(** * FileWorker: an HTTP front for an object-storage bucket

    Shallow embedding of [functions/[filename].ts] (the four object
    handlers and the default handler) and of [functions/[[path]].ts]
    (the catch-all GET route), with the properties of the specification
    stated against them.

    Conventions of the embedding:
    - a JavaScript string is the list of its UTF-16 code units;
    - an [async] handler is a finite tree of [await]ed external calls
      (type [prog]); a rejected promise that is not caught becomes [Throw];
    - [undefined] fields of the storage reply are [None];
    - the platform classes the handlers use ([Headers], [Response], [URL],
      [Date]) are modelled only as far as the handlers use them. *)

From stdpp Require Import base option list numbers strings gmap fin_maps sorting.


Local Open Scope N_scope.

(** ** JavaScript strings *)

Module JS.

(** A string value: its sequence of 16-bit code units. *)
Abbreviation jsstring := (list N).

(** The code units of an ASCII literal. *)
Definition lit (s : string) : jsstring :=
  (λ a, Ascii.N_of_ascii a) <$> String.list_ascii_of_string s.

Definition percent : N := 37.
Definition slash : N := 47.

(** [String.prototype.startsWith] and [endsWith] (position omitted, as in
    every call of the source). *)
Fixpoint startsWith (s prefix : jsstring) : bool :=
  match prefix, s with
  | [], _ => true
  | p :: prefix', c :: s' => (c =? p) && startsWith s' prefix'
  | _ :: _, [] => false
  end.

Definition endsWith (s suffix : jsstring) : bool :=
  startsWith (reverse s) (reverse suffix).

(** [String.prototype.slice(start, end)]: a negative index counts from the
    end, both are clamped to the string. *)
Definition slice (s : jsstring) (start stop : Z) : jsstring :=
  let len := Z.of_nat (length s) in
  let from := if (start <? 0)%Z then Z.max (len + start) 0 else Z.min start len in
  let to := if (stop <? 0)%Z then Z.max (len + stop) 0 else Z.min stop len in
  take (Z.to_nat (to - from)) (drop (Z.to_nat from) s).

(** [s.replace(/^\/+/, "")]: the leading run of slashes is removed. *)
Fixpoint stripLeadingSlashes (s : jsstring) : jsstring :=
  match s with
  | c :: s' => if c =? slash then stripLeadingSlashes s' else s
  | [] => []
  end.

(** ASCII lower-casing of a header name (byte-lowercase of the Fetch
    standard). *)
Definition lowerUnit (c : N) : N :=
  if (65 <=? c) && (c <=? 90) then c + 32 else c.

Definition toLowerCase (s : jsstring) : jsstring := lowerUnit <$> s.

(** *** decodeURIComponent

    The [Decode] operation of ECMA-262 with an empty set of preserved
    escapes.  [None] stands for the [URIError] exception. *)

Definition hexDigit (c : N) : option N :=
  if (48 <=? c) && (c <=? 57) then Some (c - 48)
  else if (65 <=? c) && (c <=? 70) then Some (c - 55)
  else if (97 <=? c) && (c <=? 102) then Some (c - 87)
  else None.

(** One escape [%XY] at the head of [s]: its octet and the rest. *)
Definition escapeOctet (s : jsstring) : option (N * jsstring) :=
  match s with
  | p :: h :: l :: rest =>
      if p =? percent then
        hi ← hexDigit h; lo ← hexDigit l; Some (16 * hi + lo, rest)
      else None
  | _ => None
  end.

(** [n] further escapes, the continuation octets of a multi-byte sequence. *)
Fixpoint continuationOctets (n : nat) (s : jsstring) : option (list N * jsstring) :=
  match n with
  | O => Some ([], s)
  | S n' =>
      '(B, rest) ← escapeOctet s;
      '(Bs, rest') ← continuationOctets n' rest;
      Some (B :: Bs, rest')
  end.

(** Number of leading 1 bits of an octet (5 stands for "more than 4"). *)
Definition leadingOnes (B : N) : nat :=
  if B <? 128 then 0
  else if B <? 192 then 1
  else if B <? 224 then 2
  else if B <? 240 then 3
  else if B <? 248 then 4
  else 5.

Definition isContinuation (B : N) : bool := (128 <=? B) && (B <? 192).

(** The code point a list of octets encodes, when the list is a valid
    UTF-8 encoding (shortest form, no surrogate, at most U+10FFFF). *)
Definition utf8CodePoint (octets : list N) : option N :=
  match octets with
  | [b0; b1] =>
      let v := (b0 - 192) * 64 + (b1 - 128) in
      if isContinuation b1 && (128 <=? v) then Some v else None
  | [b0; b1; b2] =>
      let v := (b0 - 224) * 4096 + (b1 - 128) * 64 + (b2 - 128) in
      if isContinuation b1 && isContinuation b2 && (2048 <=? v)
         && negb ((55296 <=? v) && (v <=? 57343))
      then Some v else None
  | [b0; b1; b2; b3] =>
      let v := (b0 - 240) * 262144 + (b1 - 128) * 4096 + (b2 - 128) * 64 + (b3 - 128) in
      if isContinuation b1 && isContinuation b2 && isContinuation b3
         && (65536 <=? v) && (v <=? 1114111)
      then Some v else None
  | _ => None
  end.

Definition UTF16EncodeCodePoint (cp : N) : jsstring :=
  if cp <=? 65535 then [cp]
  else [(cp - 65536) / 1024 + 55296; (cp - 65536) mod 1024 + 56320].
(** Reduce the setters and the projections of the state records, by need,
    and nothing else. *)
Ltac unfold_app :=
  lazy beta iota zeta delta
    [setSearchTerm setSearchResults setSearchStatus setSearchError setSelectedLocation
     setUnits setWeatherData setWeatherStatus setWeatherError setSelectedDay
     put_localStorage put_cycles put_intervals put_nextIntervalId put_reloadInterval
     put_pending put_nextRequestId put_issued put_now put_nextAddr put_mounted
     with_react with_runtime request setInterval clearInterval
     updateSelectedDay react runtime
     searchTerm searchResults searchStatus searchError selectedLocation units
     weatherData weatherStatus weatherError selectedDay
     platform localStorage cycles intervals nextIntervalId reloadInterval pending
     nextRequestId issued now nextAddr mounted addr obj];
  refold_app.

(** Membership in a list that is written out. *)
Ltac in_list :=
  repeat first [ apply list_elem_of_here | apply list_elem_of_further ].

(** ** Loading the persisted settings *)

Lemma loadSavedLocation_total (p : Platform) (ls : Storage) :
  exists v, loadSavedLocation p ls = Normal v.
Proof.
  unfold loadSavedLocation, loadSavedLocation_try, getItem.
  destruct (st_enabled ls); cbn; [|eauto].
  destruct (st_items ls !! "selectedLocation") as [saved|]; cbn; [|eauto].
  destruct (truthy saved); cbn; [|eauto].
  destruct (JSON_parse p saved); cbn; eauto.
Qed.

Lemma loadSavedSearchTerm_total (ls : Storage) :
  exists v, loadSavedSearchTerm ls = Normal v.
Proof.
  unfold loadSavedSearchTerm, loadSavedSearchTerm_try, getItem.
  destruct (st_enabled ls); cbn; [|eauto].
  destruct (st_items ls !! "searchTerm") as [saved|]; cbn; [|eauto].
  destruct (truthy saved); cbn; eauto.
Qed.

Lemma truthy_false (s : string) : truthy s = false <-> s = "".
Proof. destruct s; cbn; split; congruence. Qed.

(** C9.  Loading the persisted location never throws.  It yields the
    compiled-in default when storage cannot be read, when nothing is stored
    under the key, and when the stored text does not parse; otherwise it
    yields the parsed value.  Loading the search term never throws either
    and falls back to the default city's search string,
    "San Francisco, United States".  ([JSON.parse] rejects the empty
    text, which is the hypothesis.) *)
Theorem loadSaved_falls_back (p : Platform) (ls : Storage) :
  (forall v, JSON_parse p "" <> Normal v) ->
  loadSavedLocation p ls =
    Normal match getItem ls "selectedLocation" with
           | Normal (Some saved) =>
               match JSON_parse p saved with
               | Normal v => v
               | Throw _ => DEFAULT_LOCATION
               end
           | Normal None => DEFAULT_LOCATION
           | Throw _ => DEFAULT_LOCATION
           end
  /\ loadSavedSearchTerm ls =
    Normal match getItem ls "searchTerm" with
           | Normal (Some saved) =>
               if truthy saved then saved else "San Francisco, United States"
           | Normal None => "San Francisco, United States"
           | Throw _ => "San Francisco, United States"
           end.
Proof.
  intros Hempty. split.
  - unfold loadSavedLocation, loadSavedLocation_try, getItem.
    destruct (st_enabled ls); cbn; [|reflexivity].
    destruct (st_items ls !! "selectedLocation") as [saved|]; cbn; [|reflexivity].
    destruct (truthy saved) eqn:Hsaved; cbn.
    + destruct (JSON_parse p saved); reflexivity.
    + apply truthy_false in Hsaved as ->.
      destruct (JSON_parse p "") as [v|e]; [|reflexivity].
      exfalso. exact (Hempty v eq_refl).
  - unfold loadSavedSearchTerm, loadSavedSearchTerm_try, getItem.
    destruct (st_enabled ls); cbn; [|reflexivity].
    destruct (st_items ls !! "searchTerm") as [saved|]; cbn; [|reflexivity].
    destruct (truthy saved); reflexivity.
Qed.

Lemma sample_parse_empty (v : LocationMatch.t) : sample_parse "" <> Normal v.
Proof. unfold sample_parse. rewrite decide_False; [discriminate|]. vm_compute. discriminate. Qed.

Lemma loadSaved_falls_back_witness :
  (loadSavedLocation sample_platform empty_storage = Normal DEFAULT_LOCATION
   /\ loadSavedSearchTerm empty_storage = Normal "San Francisco, United States")
  /\ (loadSavedLocation sample_platform paris_storage = Normal paris
      /\ loadSavedSearchTerm paris_storage = Normal "Paris, France").
Proof.
  split.
  - exact (loadSaved_falls_back sample_platform empty_storage sample_parse_empty).
  - exact (loadSaved_falls_back sample_platform paris_storage sample_parse_empty).
Defined.
Definition sample_rows (n : nat) : list (list string) :=
  map sample_row (seq 0 n).

(** The statements [batchUpdate] renders from [sample_rows n]. *)
Definition sample_queries (n : nat) : list string :=
  replicate n "UPDATE t SET x = 1 WHERE ID = 1;".

(** Two tables whose names differ in case only. *)
Definition sample_catalog : list (string * string) :=
  [ ("data", "Extra_News"); ("data", "extra_news"); ("chat_data", "User") ].

(** ** Further notions read off the source *)

Definition is_release (e : event) : bool :=
  match e with EEnd _ _ => true | _ => false end.

(** The number of [connector.end()] calls a trace records. *)
Definition release_count (tr : list event) : nat :=
  length (List.filter is_release tr).

(** The words the capture group of [formatSymbolRegex],
    [(s\+|n\+|b|dt|d|n|p|s|t|\*?like\*?)], can match: its nine literal
    alternatives and the four spellings of the last one. *)
Definition formatSymbolRegex_group : list string :=
  [ "s+"; "n+"; "b"; "dt"; "d"; "n"; "p"; "s"; "t" ]
  ++ flat_map (fun before => map (fun after => before +:+ "like" +:+ after)
                               [EmptyString; "*"])
       [EmptyString; "*"].

(** The two wildcard characters of a LIKE pattern. *)
Definition is_wildcard (c : ascii) : bool :=
  Ascii.eqb c chr_percent || Ascii.eqb c chr_underscore.

Fixpoint string_forallb (f : ascii -> bool) (s : string) : bool :=
  match s with
  | EmptyString => true
  | String c s' => f c && string_forallb f s'
  end.

(** ** The engine's reading of a LIKE pattern

    MariaDB's rules for the pattern of LIKE with the default escape
    character, the backslash: [%] stands for any run of characters, [_]
    for any one character, a backslash makes the character after it
    stand for itself, and a backslash that ends the pattern stands for
    itself. *)
Inductive like_token :=
| LChar (c : ascii)      (* this character *)
| LAny                   (* any run of characters *)
| LOne.                  (* any one character *)

Fixpoint like_tokens (pattern : string) : list like_token :=
  match pattern with
  | EmptyString => []
  | String c rest =>
      if Ascii.eqb c chr_backslash then
        match rest with
        | EmptyString => [LChar chr_backslash]
        | String c' rest' => LChar c' :: like_tokens rest'
        end
      else if Ascii.eqb c chr_percent then LAny :: like_tokens rest
      else if Ascii.eqb c chr_underscore then LOne :: like_tokens rest
      else LChar c :: like_tokens rest
  end.

Definition no_backslash (s : string) : bool :=
  string_forallb (fun c => negb (Ascii.eqb c chr_backslash)) s.

(** ** ExtraNews (singletons/extra-news.js) *)

(** A row of data.Extra_News as the reader returns it, its [Endpoints]
    still JSON text, and the same row once [loadData] has parsed them. *)
Record RawNewsSource := {
  raw_Code : string;
  raw_URL : string;
  raw_Endpoints : string
}.

Record NewsSource := {
  Code : string;
  URL : string;
  Endpoints : list string
}.

(** [this.data]: the object [{}] the constructor and [reloadData] put
    there, or the array [loadData] and [destroy] put there. *)
Inductive news_data := NoData | Sources (rows : list NewsSource).

Record ExtraNews := {
  en_tableExists : option bool;     (* #tableExists, undefined at first *)
  en_data : news_data
}.

(** What the module sees of the database. *)
Record NewsDb := {
  db_same : string -> string -> bool;
  db_catalog : list (string * string);
  db_rows : list RawNewsSource
}.

(** One item of a parsed feed; a field the feed lacks is [undefined]. *)
Record FeedItem := {
  item_title : option string;
  item_content : option string;
  item_link : option string;
  item_url : option string;
  item_pubDate : option string
}.

Record Article `{Host} := {
  title : option string;
  content : option string;
  link : option string;
  published : time
}.

Section ExtraNewsModule.
Context `{Host}.
(** [JSON.parse] on the Endpoints column, which throws on malformed text. *)
Variable JSON_parse : string -> result (list string).
(** [sb.Utils.randArray], [RSS.parseURL] and [new sb.Date(text)]: three
    collaborators the module calls and does not define. *)
Variable randArray : forall A : Type, list A -> option A.
Variable parseURL : string -> result (list FeedItem).
Variable new_sbDate_of : option string -> time.

Definition parse_source (row : RawNewsSource) : result NewsSource :=
  match JSON_parse (raw_Endpoints row) with
  | Ok endpoints =>
      Ok {| Code := raw_Code row; URL := raw_URL row; Endpoints := endpoints |}
  | Thrown e => Thrown e
  end.

(** Modelled from the spec: the row-set reader (recordset.js) is not part
    of the sources at hand; [select("*").from("data", "Extra_News")]
    returns the rows of that table, here [db_rows]. *)
Definition loadData (db : NewsDb) (st : ExtraNews) : result unit * ExtraNews :=
  let tableExists :=
    match en_tableExists st with
    | Some known => known
    | None => isTablePresent (db_same db) (db_catalog db) "data" "Extra_News"
    end in
  if tableExists then
    match map_result parse_source (db_rows db) with
    | Ok rows => (Ok tt, {| en_tableExists := Some tableExists; en_data := Sources rows |})
    | Thrown e => (Thrown e, {| en_tableExists := Some tableExists; en_data := en_data st |})
    end
  else (Ok tt, {| en_tableExists := Some tableExists; en_data := Sources [] |}).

▶ [What the task requires] Reproduce exactly the section above that begins at the line containing "if isContinuation b1 && (128" and ends at the line containing "weatherData weatherStatus weatherError", leaving out all other lines.

▶ [Answer section]
      if isContinuation b1 && (128 <=? v) then Some v else None
  | [b0; b1; b2] =>
      let v := (b0 - 224) * 4096 + (b1 - 128) * 64 + (b2 - 128) in
      if isContinuation b1 && isContinuation b2 && (2048 <=? v)
         && negb ((55296 <=? v) && (v <=? 57343))
      then Some v else None
  | [b0; b1; b2; b3] =>
      let v := (b0 - 240) * 262144 + (b1 - 128) * 4096 + (b2 - 128) * 64 + (b3 - 128) in
      if isContinuation b1 && isContinuation b2 && isContinuation b3
         && (65536 <=? v) && (v <=? 1114111)
      then Some v else None
  | _ => None
  end.

Definition UTF16EncodeCodePoint (cp : N) : jsstring :=
  if cp <=? 65535 then [cp]
  else [(cp - 65536) / 1024 + 55296; (cp - 65536) mod 1024 + 56320].
(** Reduce the setters and the projections of the state records, by need,
    and nothing else. *)
Ltac unfold_app :=
  lazy beta iota zeta delta
    [setSearchTerm setSearchResults setSearchStatus setSearchError setSelectedLocation
     setUnits setWeatherData setWeatherStatus setWeatherError setSelectedDay
     put_localStorage put_cycles put_intervals put_nextIntervalId put_reloadInterval
     put_pending put_nextRequestId put_issued put_now put_nextAddr put_mounted
     with_react with_runtime request setInterval clearInterval
     updateSelectedDay react runtime
     searchTerm searchResults searchStatus searchError selectedLocation units
     weatherData weatherStatus weatherError selectedDay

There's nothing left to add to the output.